BEGIN Supplied data
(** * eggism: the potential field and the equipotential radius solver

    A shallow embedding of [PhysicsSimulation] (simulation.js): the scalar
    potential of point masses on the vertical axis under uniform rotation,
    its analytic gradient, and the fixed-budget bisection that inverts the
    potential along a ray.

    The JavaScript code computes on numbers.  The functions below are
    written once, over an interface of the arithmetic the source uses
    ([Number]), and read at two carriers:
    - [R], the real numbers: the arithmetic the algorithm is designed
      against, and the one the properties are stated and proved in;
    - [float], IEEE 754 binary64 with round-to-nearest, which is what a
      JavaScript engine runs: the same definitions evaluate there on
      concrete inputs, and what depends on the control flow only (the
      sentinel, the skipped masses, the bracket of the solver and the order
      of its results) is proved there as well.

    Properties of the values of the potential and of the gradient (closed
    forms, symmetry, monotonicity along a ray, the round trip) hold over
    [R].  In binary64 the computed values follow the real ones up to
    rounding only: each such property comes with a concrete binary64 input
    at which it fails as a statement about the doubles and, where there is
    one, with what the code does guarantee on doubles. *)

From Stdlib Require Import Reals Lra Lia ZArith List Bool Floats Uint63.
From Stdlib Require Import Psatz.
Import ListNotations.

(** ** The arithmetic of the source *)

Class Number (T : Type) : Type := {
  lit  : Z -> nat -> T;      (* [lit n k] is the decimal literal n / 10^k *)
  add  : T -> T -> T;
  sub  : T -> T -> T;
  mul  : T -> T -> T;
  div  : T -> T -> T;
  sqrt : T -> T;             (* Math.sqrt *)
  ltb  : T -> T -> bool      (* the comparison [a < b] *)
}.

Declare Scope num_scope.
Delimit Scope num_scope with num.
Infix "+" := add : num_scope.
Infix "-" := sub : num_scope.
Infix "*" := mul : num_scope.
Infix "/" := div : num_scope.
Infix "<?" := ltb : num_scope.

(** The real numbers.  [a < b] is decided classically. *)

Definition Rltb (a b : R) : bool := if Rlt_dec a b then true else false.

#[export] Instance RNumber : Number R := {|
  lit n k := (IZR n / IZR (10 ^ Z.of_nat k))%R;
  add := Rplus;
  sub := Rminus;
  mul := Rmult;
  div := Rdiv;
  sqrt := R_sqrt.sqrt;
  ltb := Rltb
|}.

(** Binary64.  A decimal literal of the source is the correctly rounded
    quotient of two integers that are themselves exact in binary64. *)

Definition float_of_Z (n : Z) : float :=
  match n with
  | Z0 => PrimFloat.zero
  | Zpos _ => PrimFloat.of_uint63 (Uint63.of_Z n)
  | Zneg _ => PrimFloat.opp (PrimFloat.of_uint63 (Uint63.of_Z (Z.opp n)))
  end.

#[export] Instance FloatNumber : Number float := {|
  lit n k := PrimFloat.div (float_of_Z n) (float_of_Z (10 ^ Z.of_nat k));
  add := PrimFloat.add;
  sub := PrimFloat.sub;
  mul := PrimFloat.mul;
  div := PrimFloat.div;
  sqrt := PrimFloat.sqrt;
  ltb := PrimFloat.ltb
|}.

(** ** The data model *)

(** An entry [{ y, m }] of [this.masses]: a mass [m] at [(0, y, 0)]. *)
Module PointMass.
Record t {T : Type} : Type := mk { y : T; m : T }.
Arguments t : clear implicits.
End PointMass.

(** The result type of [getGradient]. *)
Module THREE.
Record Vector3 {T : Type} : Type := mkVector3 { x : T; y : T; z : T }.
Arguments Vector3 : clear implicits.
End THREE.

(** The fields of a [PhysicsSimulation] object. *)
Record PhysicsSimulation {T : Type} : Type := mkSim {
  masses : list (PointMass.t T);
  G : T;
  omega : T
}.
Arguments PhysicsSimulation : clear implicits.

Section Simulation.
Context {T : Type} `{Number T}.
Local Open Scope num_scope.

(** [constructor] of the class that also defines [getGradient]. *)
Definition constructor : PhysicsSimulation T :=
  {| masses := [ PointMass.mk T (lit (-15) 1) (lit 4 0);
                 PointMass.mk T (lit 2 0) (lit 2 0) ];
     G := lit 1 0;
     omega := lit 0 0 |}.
END Supplied data
BEGIN Supplied data
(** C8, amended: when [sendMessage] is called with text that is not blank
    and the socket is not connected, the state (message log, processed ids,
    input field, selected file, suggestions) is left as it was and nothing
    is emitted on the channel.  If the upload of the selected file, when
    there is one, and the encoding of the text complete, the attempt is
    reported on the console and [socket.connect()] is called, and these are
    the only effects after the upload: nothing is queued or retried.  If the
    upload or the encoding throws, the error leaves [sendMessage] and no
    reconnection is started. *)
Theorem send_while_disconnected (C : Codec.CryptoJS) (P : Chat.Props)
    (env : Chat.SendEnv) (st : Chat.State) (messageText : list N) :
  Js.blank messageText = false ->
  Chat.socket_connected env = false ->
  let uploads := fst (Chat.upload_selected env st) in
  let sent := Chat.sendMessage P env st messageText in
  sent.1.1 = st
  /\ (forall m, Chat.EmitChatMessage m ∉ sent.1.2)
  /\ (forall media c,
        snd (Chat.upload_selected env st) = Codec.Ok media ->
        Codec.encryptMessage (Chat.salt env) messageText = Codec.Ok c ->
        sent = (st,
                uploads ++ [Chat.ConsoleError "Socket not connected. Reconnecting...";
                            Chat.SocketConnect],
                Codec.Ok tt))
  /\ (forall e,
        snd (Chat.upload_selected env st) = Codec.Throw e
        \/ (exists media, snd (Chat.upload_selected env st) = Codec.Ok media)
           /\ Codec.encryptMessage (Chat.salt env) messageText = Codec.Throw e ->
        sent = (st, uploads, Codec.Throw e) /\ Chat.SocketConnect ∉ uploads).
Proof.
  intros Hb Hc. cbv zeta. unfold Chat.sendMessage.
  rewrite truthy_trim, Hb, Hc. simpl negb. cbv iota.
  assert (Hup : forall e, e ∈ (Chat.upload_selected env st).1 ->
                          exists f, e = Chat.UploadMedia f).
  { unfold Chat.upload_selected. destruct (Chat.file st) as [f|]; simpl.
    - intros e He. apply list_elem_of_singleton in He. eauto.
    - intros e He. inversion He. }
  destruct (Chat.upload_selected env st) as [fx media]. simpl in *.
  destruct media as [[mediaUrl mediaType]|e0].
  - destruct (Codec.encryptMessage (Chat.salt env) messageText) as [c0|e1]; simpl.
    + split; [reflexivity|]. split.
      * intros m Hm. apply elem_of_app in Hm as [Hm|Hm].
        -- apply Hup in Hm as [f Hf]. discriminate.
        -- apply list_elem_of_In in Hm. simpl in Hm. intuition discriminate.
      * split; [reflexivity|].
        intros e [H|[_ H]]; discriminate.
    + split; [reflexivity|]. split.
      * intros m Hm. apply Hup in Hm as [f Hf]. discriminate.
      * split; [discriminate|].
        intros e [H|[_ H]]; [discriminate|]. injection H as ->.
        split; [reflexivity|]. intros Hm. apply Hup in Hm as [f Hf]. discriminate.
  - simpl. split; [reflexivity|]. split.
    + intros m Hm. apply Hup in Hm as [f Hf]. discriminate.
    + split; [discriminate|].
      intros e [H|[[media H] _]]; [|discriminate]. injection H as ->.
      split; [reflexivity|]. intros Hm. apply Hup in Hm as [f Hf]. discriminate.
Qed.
END Supplied data
BEGIN Supplied data
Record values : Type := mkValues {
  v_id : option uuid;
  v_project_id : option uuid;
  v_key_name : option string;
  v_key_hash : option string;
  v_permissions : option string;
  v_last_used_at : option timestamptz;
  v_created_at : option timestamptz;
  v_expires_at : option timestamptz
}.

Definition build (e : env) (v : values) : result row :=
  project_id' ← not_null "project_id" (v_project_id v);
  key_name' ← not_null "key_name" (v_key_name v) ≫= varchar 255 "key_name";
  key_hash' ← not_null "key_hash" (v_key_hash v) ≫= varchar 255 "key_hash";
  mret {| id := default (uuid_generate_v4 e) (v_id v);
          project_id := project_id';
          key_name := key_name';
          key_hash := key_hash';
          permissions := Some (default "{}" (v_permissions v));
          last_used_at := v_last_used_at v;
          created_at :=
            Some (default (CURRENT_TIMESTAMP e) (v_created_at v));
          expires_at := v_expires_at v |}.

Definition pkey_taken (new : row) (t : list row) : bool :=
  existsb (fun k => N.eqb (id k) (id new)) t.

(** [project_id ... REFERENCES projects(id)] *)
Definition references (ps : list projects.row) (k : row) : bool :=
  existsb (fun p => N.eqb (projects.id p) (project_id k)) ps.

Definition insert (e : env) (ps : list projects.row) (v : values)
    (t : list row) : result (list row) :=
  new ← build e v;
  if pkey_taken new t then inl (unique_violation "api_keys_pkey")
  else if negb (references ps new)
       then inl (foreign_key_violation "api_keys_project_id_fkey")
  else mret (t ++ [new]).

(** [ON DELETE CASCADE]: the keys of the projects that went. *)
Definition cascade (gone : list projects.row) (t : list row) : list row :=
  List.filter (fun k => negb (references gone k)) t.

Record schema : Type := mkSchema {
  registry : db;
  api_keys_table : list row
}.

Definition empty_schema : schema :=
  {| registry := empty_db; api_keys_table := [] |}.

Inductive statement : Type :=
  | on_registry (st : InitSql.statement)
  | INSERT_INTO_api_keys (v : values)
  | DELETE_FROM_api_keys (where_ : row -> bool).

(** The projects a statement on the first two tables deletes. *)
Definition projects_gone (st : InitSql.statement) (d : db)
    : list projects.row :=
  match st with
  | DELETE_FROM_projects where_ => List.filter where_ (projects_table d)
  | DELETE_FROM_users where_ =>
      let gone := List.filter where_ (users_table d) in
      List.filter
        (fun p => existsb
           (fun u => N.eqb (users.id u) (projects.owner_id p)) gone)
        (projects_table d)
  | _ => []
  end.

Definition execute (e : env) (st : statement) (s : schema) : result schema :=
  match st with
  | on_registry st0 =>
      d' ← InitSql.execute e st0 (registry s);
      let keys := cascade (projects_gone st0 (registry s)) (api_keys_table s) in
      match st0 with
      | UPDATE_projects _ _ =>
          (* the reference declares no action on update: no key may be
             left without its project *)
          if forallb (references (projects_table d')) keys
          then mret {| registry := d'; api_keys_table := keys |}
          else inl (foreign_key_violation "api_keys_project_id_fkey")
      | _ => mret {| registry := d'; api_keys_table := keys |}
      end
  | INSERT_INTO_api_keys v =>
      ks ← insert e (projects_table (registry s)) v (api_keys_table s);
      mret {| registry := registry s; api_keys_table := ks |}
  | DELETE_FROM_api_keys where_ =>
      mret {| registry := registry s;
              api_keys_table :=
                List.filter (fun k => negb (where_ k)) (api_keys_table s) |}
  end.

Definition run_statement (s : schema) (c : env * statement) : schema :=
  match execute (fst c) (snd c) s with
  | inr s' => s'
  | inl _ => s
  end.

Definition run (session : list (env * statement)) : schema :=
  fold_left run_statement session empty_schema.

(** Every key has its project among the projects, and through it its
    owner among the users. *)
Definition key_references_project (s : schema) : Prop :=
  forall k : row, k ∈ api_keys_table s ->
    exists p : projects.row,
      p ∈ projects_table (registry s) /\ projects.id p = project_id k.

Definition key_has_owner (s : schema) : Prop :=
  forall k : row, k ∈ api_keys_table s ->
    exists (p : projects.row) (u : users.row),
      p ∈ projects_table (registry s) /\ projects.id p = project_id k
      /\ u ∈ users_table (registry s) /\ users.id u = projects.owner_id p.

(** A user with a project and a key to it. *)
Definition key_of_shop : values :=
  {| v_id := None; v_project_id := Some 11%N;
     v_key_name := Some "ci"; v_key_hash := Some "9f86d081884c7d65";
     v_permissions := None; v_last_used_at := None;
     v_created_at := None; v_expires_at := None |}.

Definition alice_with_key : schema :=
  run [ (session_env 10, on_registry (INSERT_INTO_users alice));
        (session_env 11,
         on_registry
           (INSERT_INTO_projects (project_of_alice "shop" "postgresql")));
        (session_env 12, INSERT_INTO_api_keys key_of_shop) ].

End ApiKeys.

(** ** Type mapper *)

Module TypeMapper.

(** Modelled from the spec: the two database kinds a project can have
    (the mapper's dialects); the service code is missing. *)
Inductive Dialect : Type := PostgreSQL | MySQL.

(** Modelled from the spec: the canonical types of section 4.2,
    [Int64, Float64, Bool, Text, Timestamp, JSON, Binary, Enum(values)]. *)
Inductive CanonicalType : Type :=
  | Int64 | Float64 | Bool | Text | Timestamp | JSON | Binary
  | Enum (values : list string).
END Supplied data
What you will do:
Working from the material above, retype exactly the lines from the one with "(** Modelled from the spec: the canonical" through the one with "(values : list string).", both included, and only those lines.

Solution for this exercise:
(** Modelled from the spec: the canonical types of section 4.2,
    [Int64, Float64, Bool, Text, Timestamp, JSON, Binary, Enum(values)]. *)
Inductive CanonicalType : Type :=
  | Int64 | Float64 | Bool | Text | Timestamp | JSON | Binary
  | Enum (values : list string).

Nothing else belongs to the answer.